Because the cancer cells in my breast have different characteristics (Estrogen positive and HER2 positive), the kind of chemotherapy they said I require will be particularly rigorous in order to target both. When the doctor went through the dosing schedule and possible side effects, it was a challenge for me to hold it together emotionally. She told me straight up it was going to be hard. If you know me, you know I love a good challenge… but this challenge seems like the last thing I really want to do. But if I’m to be a grandma one day, I suppose I must meet the challenges of today. So then we have to weigh and measure the desire for future outcomes as well as temper it with a healthy dose of non-attachment. Swallowing with the doctor gives you- medicine and truth- often involves a painful surrender. May the parts of me that are holding me back from truly living be dissolved by these strong medicines. And may all that remains form the foundation for a vibrant, creative, healthy, abundant, and love-filled life.

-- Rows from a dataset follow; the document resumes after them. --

Ltac unbind H :=
  repeat
    (let a := fresh "a" in
     let w := fresh "w" in
     let Ha := fresh "Ha" in
     apply bind_Ok in H as (a & w & Ha & H)).

Lemma script_process_total label script source display file metadata w r w' :
  Script.process_with label script source display file metadata w = (Ok r, w') ->
  reports_total "totalItems" r.
Proof.
  intros Hrun. unfold Script.process_with in Hrun.
  apply rethrow_Ok in Hrun. unbind Hrun.
  apply ret_Ok in Hrun as [<- _]. reflexivity.
Qed.

Lemma pdf_process_total file metadata w r w' :
  Pdf.process file metadata w = (Ok r, w') -> reports_total "totalItems" r.
Proof.
  intros Hrun. unfold Pdf.process in Hrun.
  apply rethrow_Ok in Hrun. unbind Hrun.
  destruct a2 as [records errors].
  apply ret_Ok in Hrun as [<- _]. reflexivity.
Qed.

Lemma image_process_total file metadata w r w' :
  Image.process file metadata w = (Ok r, w') -> reports_total "totalItems" r.
Proof.
  intros Hrun. unfold Image.process in Hrun.
  apply rethrow_Ok in Hrun. unbind Hrun.
  destruct a3 as [records0 errors]. unbind Hrun.
  apply ret_Ok in Hrun as [<- _]. reflexivity.
Qed.

Lemma excel_process_total file md w r w' :
  Excel.process file md w = (Ok r, w') ->
  reports_total "totalRows" r /\ lookup "totalItems" (metadata r) = None.
Proof.
  intros Hrun. unfold Excel.process in Hrun.
  apply rethrow_Ok in Hrun. unbind Hrun.
  destruct a0 as [allData allErrors].
  apply ret_Ok in Hrun as [<- _]. split; reflexivity.
Qed.

Lemma pdf_sort_item_places_once item index acc w :
  exists after w',
    Pdf.sort_item item index acc w = (Ok after, w') /\ placed_once acc after.
Proof.
  destruct acc as [records errors]. unfold Pdf.sort_item.
  destruct (isValid (Pdf.validatePdfRecord item index)).
  - eexists _, _. split; [reflexivity|]. left. eexists; reflexivity.
  - eexists _, _. split; [reflexivity|]. right. eexists; reflexivity.
Qed.

Lemma image_sort_item_places_once imageMetadata item index acc w :
  exists after w',
    Image.sort_item imageMetadata item index acc w = (Ok after, w') /\
    placed_once acc after.
Proof.
  destruct acc as [records errors]. unfold Image.sort_item.
  destruct (isValid (Image.validateImageRecord item index)).
  - eexists _, _. split; [reflexivity|]. left. eexists; reflexivity.
  - eexists _, _. split; [reflexivity|]. right. eexists; reflexivity.
Qed.
(** * Lemmas on [get_comma_header] *)

Lemma inner_loop_append (pieces : list bytes) (out : list bytes) :
  fold_left (fun out found_split_value =>
      let found_split_value := strip found_split_value in
      if truthy found_split_value then out ++ [found_split_value] else out)
    pieces out
  = out ++ List.filter truthy (map strip pieces).
Proof.
  revert out. induction pieces as [|p ps IH]; intros out; simpl.
  - now rewrite app_nil_r.
  - rewrite IH. destruct (truthy (strip p)); [|reflexivity].
    now rewrite <- app_assoc.
Qed.

Lemma outer_loop_append (name : bytes) (lowercase : bool) (hs : list header) (out : list bytes) :
  fold_left (fun out '(found_name, found_raw_value) =>
    let found_name := lower found_name in
    if bool_decide (found_name = name) then
      let found_raw_value := if lowercase then lower found_raw_value else found_raw_value in
      fold_left (fun out found_split_value =>
        let found_split_value := strip found_split_value in
        if truthy found_split_value then out ++ [found_split_value] else out)
        (split ","%byte found_raw_value) out
    else out) hs out
  = out ++ concat (map (fun h : header =>
             if bool_decide (lower (fst h) = name) then header_tokens lowercase (snd h) else [])
           hs).
Proof.
  revert out. induction hs as [|[n v] hs IH]; intros out; simpl.
  - now rewrite app_nil_r.
  - rewrite IH. case_bool_decide.
    + rewrite inner_loop_append. unfold header_tokens. now rewrite <- app_assoc.
    + reflexivity.
Qed.

Lemma get_comma_header_nil name lowercase : get_comma_header [] name lowercase = [].
Proof. reflexivity. Qed.

Lemma get_comma_header_cons n v hs name lowercase :
  get_comma_header ((n, v) :: hs) name lowercase
  = (if bool_decide (lower n = lower (bytesify name))
     then header_tokens lowercase v else [])
    ++ get_comma_header hs name lowercase.
Proof.
  unfold get_comma_header. rewrite !outer_loop_append. reflexivity.
Qed.

Lemma header_tokens_pieces lowercase v :
  header_tokens lowercase v = comma_pieces lowercase v.
Proof.
  unfold header_tokens, comma_pieces. destruct lowercase.
  - rewrite split_lower, map_map.
    induction (split ","%byte v) as [|p ps IH]; simpl; [reflexivity|].
    rewrite strip_lower, truthy_lower.
    destruct (truthy (strip p)); simpl; now rewrite IH.
  - now rewrite map_id.
Qed.
(** What [height_val] computes from the channels: the blue channel, below
    256, has integer quotient 0 by 256. *)
Lemma height_int_channels r g b a :
  is_uint8 r -> is_uint8 g -> is_uint8 b -> is_uint8 a ->
  height_int (pxl_from_rgba r g b a) = r * 256 + g - 32768.
Proof.
  intros Hr Hg Hb Ha. rewrite pxl_from_rgba_value by assumption.
  unfold height_int.
  destruct (unpack_channels r g b a Hr Hg Hb Ha) as (-> & -> & ->).
  rewrite Z.quot_small by exact Hb. lia.
Qed.

Lemma height_int_range pixel : -32768 <= height_int pixel <= 32767.
Proof.
  unfold height_int.
  pose proof (wrap8_range (Z.land pixel 255)) as H1.
  pose proof (wrap8_range (Z.land (Z.shiftr pixel 8) 255)) as H2.
  pose proof (wrap8_range (Z.land (Z.shiftr pixel 16) 255)) as H3.
  unfold is_uint8 in *.
  rewrite (Z.quot_small _ 256) by exact H3. lia.
Qed.

(** * Height decoding *)

(** On every packed pixel the decoded height is the integer
    [red * 256 + green - 32768]: the blue channel does not enter it. *)
Lemma height_val_ignores_blue r g b a :
  is_uint8 r -> is_uint8 g -> is_uint8 b -> is_uint8 a ->
  height_val (pxl_from_rgba r g b a) = IZR (r * 256 + g - 32768).
Proof.
  intros. unfold height_val. rewrite height_int_channels by assumption. reflexivity.
Qed.

(** C1, at the white pixel: for the pixel with red = green = blue = 255 the
    code returns 32767, while the terrarium formula
    red*256 + green + blue/256 - 32768 gives 32767 + 255/256; the fractional
    contribution of blue is lost by the integer division. *)
Theorem height_val_white_pixel :
  height_val (pxl_from_rgba 255 255 255 255) = 32767%R
  /\ terrarium_height 255 255 255 = (32767 + 255 / 256)%R
  /\ height_val (pxl_from_rgba 255 255 255 255) <> terrarium_height 255 255 255.
Proof.
  assert (H : height_val (pxl_from_rgba 255 255 255 255) = 32767%R).
  { rewrite height_val_ignores_blue by (unfold is_uint8; lia). reflexivity. }
  assert (H' : terrarium_height 255 255 255 = (32767 + 255 / 256)%R).
  { unfold terrarium_height. lra. }
  split; [exact H | split; [exact H' | ]].
  rewrite H, H'. lra.
Qed.

(** The decoder agrees with the terrarium formula exactly when blue is 0. *)
Lemma height_val_terrarium_iff r g b a :
  is_uint8 r -> is_uint8 g -> is_uint8 b -> is_uint8 a ->
  height_val (pxl_from_rgba r g b a) = terrarium_height r g b <-> b = 0.
Proof.
  intros Hr Hg Hb Ha. rewrite height_val_ignores_blue by assumption.
  unfold terrarium_height. rewrite minus_IZR, plus_IZR, mult_IZR.
  split.
  - intros H. assert (Hb0 : IZR b = 0%R) by lra.
    apply eq_IZR. exact Hb0.
  - intros ->. lra.
Qed.

(** * Blending *)

Example blend_wraps_around :
  blend (mk_color 200 130 0) (mk_color 100 130 255) = mk_color 44 4 255.
Proof. reflexivity. Qed.
(** * NED FAI report generator: a shallow embedding of [app.py]

    The development follows the layout of the script:

    - [PyFloat]: the float arithmetic used by [optimize_image]
      ([max_size / long_edge], [int(w * scale)]), on the IEEE-754 binary64
      specification of the standard library;
    - [Image], [raster], [heap]: Pillow image objects, held in a store so
      that identity, copying and in-place drawing are visible;
    - [optimize_image], [render_image]: the two functions of the script;
    - [textwrap]: the word wrapping used for the cover page;
    - [Session] and the two button handlers ("Preview Final Draft",
      "Convert to PDF"). *)

From Stdlib Require Import ZArith Lia Bool List Ascii String.
From Stdlib Require Import Floats.SpecFloat.
From stdpp Require Import base option list gmap strings pretty.

Local Open Scope string_scope.
Local Open Scope list_scope.
Local Open Scope Z_scope.

(** ** Exceptions and results *)

Inductive exn :=
| ValueError          (* raised by Pillow and by [int()] *)
| OverflowError       (* [int(inf)] *)
| ZeroDivisionError   (* [a / 0] *)
| KeyError            (* a missing [st.session_state] key *)
| IndexError          (* a list index out of range *)
| StaleReference.     (* a location outside the store; Python has none *)

Inductive result (A : Type) :=
| Ok (a : A)
| Raise (e : exn).
Arguments Ok {A} a.
Arguments Raise {A} e.

(** ** Python floats *)

Module PyFloat.

Definition prec : Z := 53.
Definition emax : Z := 1024.

(** [float(n)] for an [int]: the nearest binary64. *)
Definition of_int (n : Z) : spec_float := binary_normalize prec emax n 0 false.

Definition mul : spec_float -> spec_float -> spec_float := SFmul prec emax.
Definition div : spec_float -> spec_float -> spec_float := SFdiv prec emax.

(** [a / b] on two [int]s: true division; both operands of the script are
    far below [2^53], where it is the binary64 quotient of the two
    conversions. *)
Definition truediv (a b : Z) : result spec_float :=
  if b =? 0 then Raise ZeroDivisionError else Ok (div (of_int a) (of_int b)).

(** [n * x] with [n] an [int] and [x] a [float]. *)
Definition int_mul (n : Z) (x : spec_float) : spec_float := mul (of_int n) x.

(** [int(x)]: truncation toward zero. *)
Definition int (x : spec_float) : result Z :=
  match x with
  | S754_zero _ => Ok 0
  | S754_finite s m e =>
      let a := match e with
               | Zneg k => Z.shiftr (Zpos m) (Zpos k)
               | _ => Z.shiftl (Zpos m) e
               end in
      Ok (if s then - a else a)
  | S754_infinity _ => Raise OverflowError
  | S754_nan => Raise ValueError
  end.

End PyFloat.

(** ** Pillow images *)

(** [Image.Transpose] *)
Inductive Transpose :=
| FLIP_LEFT_RIGHT | ROTATE_180 | FLIP_TOP_BOTTOM | TRANSPOSE
| ROTATE_270 | TRANSVERSE | ROTATE_90.

(** [Image.Resampling] (the one filter the script names, and the one Pillow
    substitutes for bilevel and palette images). *)
Inductive Resampling := NEAREST | LANCZOS.

(** Fonts returned by [ImageFont.truetype] and [ImageFont.load_default]. *)
Inductive Font :=
| TrueType (file : string) (size : Z)
| DefaultFont.

(** Pixel contents.  The script never looks at a pixel: it only hands
    rasters to Pillow.  A raster is therefore recorded as the history of
    Pillow operations that produced it, starting from the decoded upload;
    two rasters with the same history have the same pixels. *)
Inductive raster :=
| Decoded (upload : N)
| Filled (color : string)
| Transposed (method : Transpose) (r : raster)
| Resampled (size : Z * Z) (filter : Resampling) (r : raster)
| Converted (from to : string) (r : raster)
| Pasted (src : raster) (box : Z * Z) (onto : raster)
| Lettered (xy : Z * Z) (text : string) (fill : string) (font : Font)
           (anchor : option string) (onto : raster).

Record Image := mkImage {
  mode : string;
  width : Z;
  height : Z;
  orientation : option Z;   (* EXIF tag 0x0112, when the file carries one *)
  pixels : raster
}.

Definition size (im : Image) : Z * Z := (width im, height im).

(** ** The store of image objects *)

Abbreviation loc := nat.
Abbreviation heap := (list Image).

Definition PIL (A : Type) : Type := heap -> result (A * heap).

Global Instance PIL_ret : MRet PIL := fun A a h => Ok (a, h).
Global Instance PIL_bind : MBind PIL := fun A B k m h =>
  match m h with
  | Ok (a, h') => k a h'
  | Raise e => Raise e
  end.

Definition raise {A} (e : exn) : PIL A := fun _ => Raise e.
Definition lift {A} (r : result A) : PIL A :=
  fun h => match r with Ok a => Ok (a, h) | Raise e => Raise e end.

Definition alloc (im : Image) : PIL loc := fun h => Ok (List.length h, h ++ [im]).
Definition load (l : loc) : PIL Image :=
  fun h => match h !! l with
           | Some im => Ok (im, h)
           | None => Raise StaleReference
           end.
Definition store (l : loc) (im : Image) : PIL unit :=
  fun h => match h !! l with
           | Some _ => Ok (tt, <[l := im]> h)
           | None => Raise StaleReference
           end.

(** [Image.copy] *)
Definition Image_copy (l : loc) : PIL loc := im ← load l; alloc im.

(** [Image.new(mode, size, color)] *)
Definition Image_new (m : string) (sz : Z * Z) (color : string) : PIL loc :=
  alloc (mkImage m (fst sz) (snd sz) None (Filled color)).

(** [Image.transpose]: the four methods that turn the image on its side
    exchange width and height. *)
Definition swaps_axes (t : Transpose) : bool :=
  match t with
  | TRANSPOSE | ROTATE_270 | TRANSVERSE | ROTATE_90 => true
  | _ => false
  end.

Definition transposed (t : Transpose) (im : Image) : Image :=
  mkImage (mode im)
          (if swaps_axes t then height im else width im)
          (if swaps_axes t then width im else height im)
          (orientation im)
          (Transposed t (pixels im)).

(** [ImageOps.exif_transpose]: the orientation tag selects a method; the
    transposed copy has the tag removed; with no tag, tag 1 or an unknown
    value a plain copy is returned. *)
Definition exif_method (o : option Z) : option Transpose :=
  match o with
  | Some 2 => Some FLIP_LEFT_RIGHT
  | Some 3 => Some ROTATE_180
  | Some 4 => Some FLIP_TOP_BOTTOM
  | Some 5 => Some TRANSPOSE
  | Some 6 => Some ROTATE_270
  | Some 7 => Some TRANSVERSE
  | Some 8 => Some ROTATE_90
  | _ => None
  end.

Definition strip_orientation (im : Image) : Image :=
  mkImage (mode im) (width im) (height im) None (pixels im).

Definition exif_transpose (l : loc) : PIL loc :=
  im ← load l;
  match exif_method (orientation im) with
  | Some t => alloc (strip_orientation (transposed t im))
  | None => alloc im
  end.

(** [Image.resize(size, resample)]: a copy when the size is unchanged; a
    [ValueError] ("height and width must be > 0") for an empty target. *)
Definition Image_resize (l : loc) (sz : Z * Z) (resample : Resampling) : PIL loc :=
  im ← load l;
  if decide (size im = sz) then alloc im
  else if (fst sz <? 1) || (snd sz <? 1) then raise ValueError
  else
    let filter := if decide (mode im = "1" \/ mode im = "P") then NEAREST else resample in
    alloc (mkImage (mode im) (fst sz) (snd sz) (orientation im)
                   (Resampled sz filter (pixels im))).

(** [Image.convert(mode)]: a copy when the image already has the mode. *)
Definition Image_convert (l : loc) (m : string) : PIL loc :=
  im ← load l;
  if decide (mode im = m) then alloc im
  else alloc (mkImage m (width im) (height im) (orientation im)
                      (Converted (mode im) m (pixels im))).

(** Drawing changes the pixels of an image and nothing else. *)
Definition repaint (f : raster -> raster) (im : Image) : Image :=
  mkImage (mode im) (width im) (height im) (orientation im) (f (pixels im)).

(** [Image.paste(src, box)]: draws on the receiver. *)
Definition Image_paste (dst src : loc) (box : Z * Z) : PIL unit :=
  d ← load dst;
  s ← load src;
  store dst (repaint (Pasted (pixels s) box) d).

(** ** Image optimization *)

Definition optimize_image_with (img : loc) (max_size : Z) (quality : Z) : PIL (loc * Z) :=
  img ← exif_transpose img;
  im ← load img;
  let '(w, h) := size im in
  let long_edge := Z.max w h in
  img ← (if long_edge >? max_size then
           scale ← lift (PyFloat.truediv max_size long_edge);
           w' ← lift (PyFloat.int (PyFloat.int_mul w scale));
           h' ← lift (PyFloat.int (PyFloat.int_mul h scale));
           Image_resize img (w', h') LANCZOS
         else mret img);
  out ← Image_convert img "RGB";
  mret (out, quality).

Definition optimize_image (img : loc) : PIL (loc * Z) :=
  optimize_image_with img 3000 95.

(** The values [optimize_image] works with: the image once its EXIF
    orientation is applied, one scaled and truncated edge, and the RGB
    conversion. *)
Definition oriented (im : Image) : Image :=
  match exif_method (orientation im) with
  | Some t => strip_orientation (transposed t im)
  | None => im
  end.

Definition scaled_edge (max_size long_edge n : Z) : result Z :=
  match PyFloat.truediv max_size long_edge with
  | Ok scale => PyFloat.int (PyFloat.int_mul n scale)
  | Raise e => Raise e
  end.

Definition resized (sz : Z * Z) (im : Image) : Image :=
  mkImage (mode im) (fst sz) (snd sz) (orientation im)
          (Resampled sz (if decide (mode im = "1" \/ mode im = "P") then NEAREST else LANCZOS)
                     (pixels im)).

Definition to_rgb (im : Image) : Image :=
  if decide (mode im = "RGB") then im
  else mkImage "RGB" (width im) (height im) (orientation im)
               (Converted (mode im) "RGB" (pixels im)).

(** ** Text measurement and drawing *)

(** Lengths as [ImageDraw.textlength] reports them: multiples of 1/64 pixel
    (FreeType advances), held here as the number of 64ths.  The mixed
    expression [(img.width - lw) // 2] is a subtraction and a floor
    division on such values. *)
Module Fixed.
Definition t := Z.
Definition of_int (n : Z) : t := 64 * n.
Definition sub (a b : t) : t := a - b.
(** [a // n]: the floor of the quotient, a whole number of pixels. *)
Definition floordiv (a : t) (n : Z) : Z := a / (64 * n).
End Fixed.

Fixpoint contains (c : ascii) (s : string) : bool :=
  match s with
  | EmptyString => false
  | String c' s' => if Ascii.eqb c c' then true else contains c s'
  end.

Definition LF : ascii := Ascii.ascii_of_nat 10.

(** [ImageDraw._multiline_check] *)
Definition multiline_check (text : string) : bool := contains LF text.

(** [ImageDraw.Draw(im)]: a handle on the image; text is measured and drawn
    bilevel on modes 1, P, I and F and antialiased on the others. *)
Record Draw := mkDraw { target : loc; fontmode : string }.

Definition fontmode_of (m : string) : string :=
  if decide (m = "1" \/ m = "P" \/ m = "I" \/ m = "F") then "1" else "L".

Update- Since I wrote this, I had a meeting with the surgeon. She echoed what the other two doctors had recommended. Chemo first, surgery second. Though I haven’t seen the PET myself, she said that it had reached a the 3rd level of lymph nodes, and that was enough for her to delay the surgery until after chemo. I was a little shattered… hoping so much to get the surgery out of the way while I feel so healthy and strong. But alas, I’m a stranger in a strange land… and this is what is done with this kind of aggressive inflammatory breast cancer. I don’t even want to write, “I’m trying to be positive…” the doctor assured me that it would be heavy duty. Probably 4-5 months of chemotherapy. These medications are hardcore. She said, “fight fire with fire.” ::shrugs shoulders:: I feel like I’m backed against a corner – between a part of me that wishes there were another way, and one that doesn’t want to take the chance of missing a lifesaving treatment. I know that sounds so stupid, too- but the toxicity of this treatment is severe…I love my body so much- I don’t want to put it through hell… but I love my boys…and I also love a robust quality of life…I know the only way across is through- so we shall have to take each day at a time.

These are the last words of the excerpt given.